Segment Start: INFORMATION SHOWN
(** A command to update a resource to the empty text, which the upload queue
    admits, makes a sidecar that no reader accepts. *)
Lemma empty_payload_unreadable f q e a r :
  e_payload e = Some [] ->
  exists m, readQuarantineStore (Some (private_file (store_value (mkStore f (mkIntent e a r :: q))))) = Throw m.
Proof.
  intros He. destruct (readQuarantineStore _) as [x|m] eqn:E; [|by exists m]. exfalso.
  unfold readQuarantineStore in E. apply bind_Ok in E as (v & [= <-] & E). apply bind_Ok in E as ([s m] & E & _).
  unfold parse_store, store_value in E. apply bind_Ok in E as (fs & [= <-] & E).
  match type of E with context [current_store ?fs] =>
    change (current_store fs) with (Some (finalized_value <$> f, intent_value <$> (mkIntent e a r :: q))) in E end.
  apply bind_Ok in E as (fs' & _ & E). apply bind_Ok in E as (ps & E & _).
  cbn [fmap list_fmap mapM] in E. apply bind_Ok in E as (i & Hi & _).
  unfold normalizePendingQuarantine, intent_value in Hi. cbn [as_record] in Hi.
  set (fs0 := entry_fields _ ++ _) in Hi. change (get fs0 "initiallyAuthorized") with (VBool a) in Hi.
  apply bind_Ok in Hi as (p & Hp & _). change (get fs0 "payload") with (opt_text (e_payload e)) in Hp.
  by rewrite He in Hp.
Qed.
End Sidecars.

(** ** Merging *)

Section Merging.
Context {collation : Collation}.

Lemma merge_Ok existing additions l :
  mergeFinalizedQuarantine existing additions = Ok l ->
  l ≡ₚ existing ++ additions /\ NoDup (q_id <$> l).
Proof.
  unfold mergeFinalizedQuarantine. cbv zeta. intros (u & Hd%throw_if_Ok & [= <-])%bind_Ok.
  apply has_duplicate_spec in Hd as [Hd _].
  pose proof (sort_collated_perm q_id (existing ++ additions)) as Hp.
  split; [done|]. by rewrite Hp.
Qed.
Lemma merge_distinct existing additions :
  NoDup (q_id <$> (existing ++ additions)) -> exists l, mergeFinalizedQuarantine existing additions = Ok l.
Proof.
  intros Hd. unfold mergeFinalizedQuarantine. cbv zeta. eexists.
  assert (has_duplicate (q_id <$> (existing ++ additions)) [] = false) as ->; [|done].
  apply has_duplicate_spec. split; [done|]. by intros ? _ ?%elem_of_nil.
Qed.
Lemma finalized_bytes_foldr l n : foldl (fun t c => t + q_reserved c) n l = n + foldr (fun c t => q_reserved c + t) 0 l.
Proof. revert n. induction l as [|c l IH]; intros n; cbn; [lia|]. rewrite IH. lia. Qed.
#[global] Instance finalizedQuarantineBytes_perm : Proper ((≡ₚ) ==> eq) finalizedQuarantineBytes.
Proof.
  intros l l' H. unfold finalizedQuarantineBytes. rewrite !finalized_bytes_foldr. f_equal. induction H; cbn; lia.
Qed.
End Merging.

(** ** A concrete sidecar *)

Module QuarantineSample.
Definition no_numbers : NumPrinter := fun _ => [].
Definition no_reader : NumReader := fun _ => NNaN.
Definition entry (id : jstr) (payload : option jstr) : QuarantineEntry :=
  mkEntry id "55555555-5555-4555-8555-555555555501" "75555555-5555-4555-8555-555555555501" "ps8.resource.update.v1" payload (Some 4).
Definition store : QuarantineStore :=
  mkStore [mkQuarantined (entry "aaaaaaaa-aaaa-4aaa-8aaa-aaaaaaaaaaa1" None) invalidated 512]
    [mkIntent (entry "bbbbbbbb-bbbb-4bbb-8bbb-bbbbbbbbbbb2" (Some (js "note"))) true 600].
End QuarantineSample.

Module QuarantineWitnesses.
Import QuarantineSample.
#[local] Existing Instance no_numbers.
#[local] Existing Instance no_reader.

Lemma entry_sample_ok id p : id <> [] -> p <> Some [] -> entry_ok (entry id p).
Proof. intros Hi Hp. split; cbn; try done. intros z [= <-]. vm_compute. split; discriminate. Qed.
Lemma store_sample_ok : store_ok store.
Proof.
  split.
  - apply List.Forall_cons; [|apply List.Forall_nil]. split; [by apply entry_sample_ok| |done].
    split; apply Z.leb_le; vm_compute; reflexivity.
  - apply List.Forall_cons; [|apply List.Forall_nil]. split; [by apply entry_sample_ok| |by eexists|done].
    split; apply Z.leb_le; vm_compute; reflexivity.
  - apply (bool_decide_unpack _). vm_compute. exact I.
Qed.
Lemma sidecar_roundtrip_witness :
  readQuarantineStore (Some (private_file (store_value store))) = Ok (mkRead store true false).
Proof. apply sidecar_roundtrip. exact store_sample_ok. Defined.
End QuarantineWitnesses.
Segment End: INFORMATION SHOWN
### WORK ITEM
Across the records above, how many lines hold the string "Merging"? The number alone will do.

### OUTPUT BELOW
3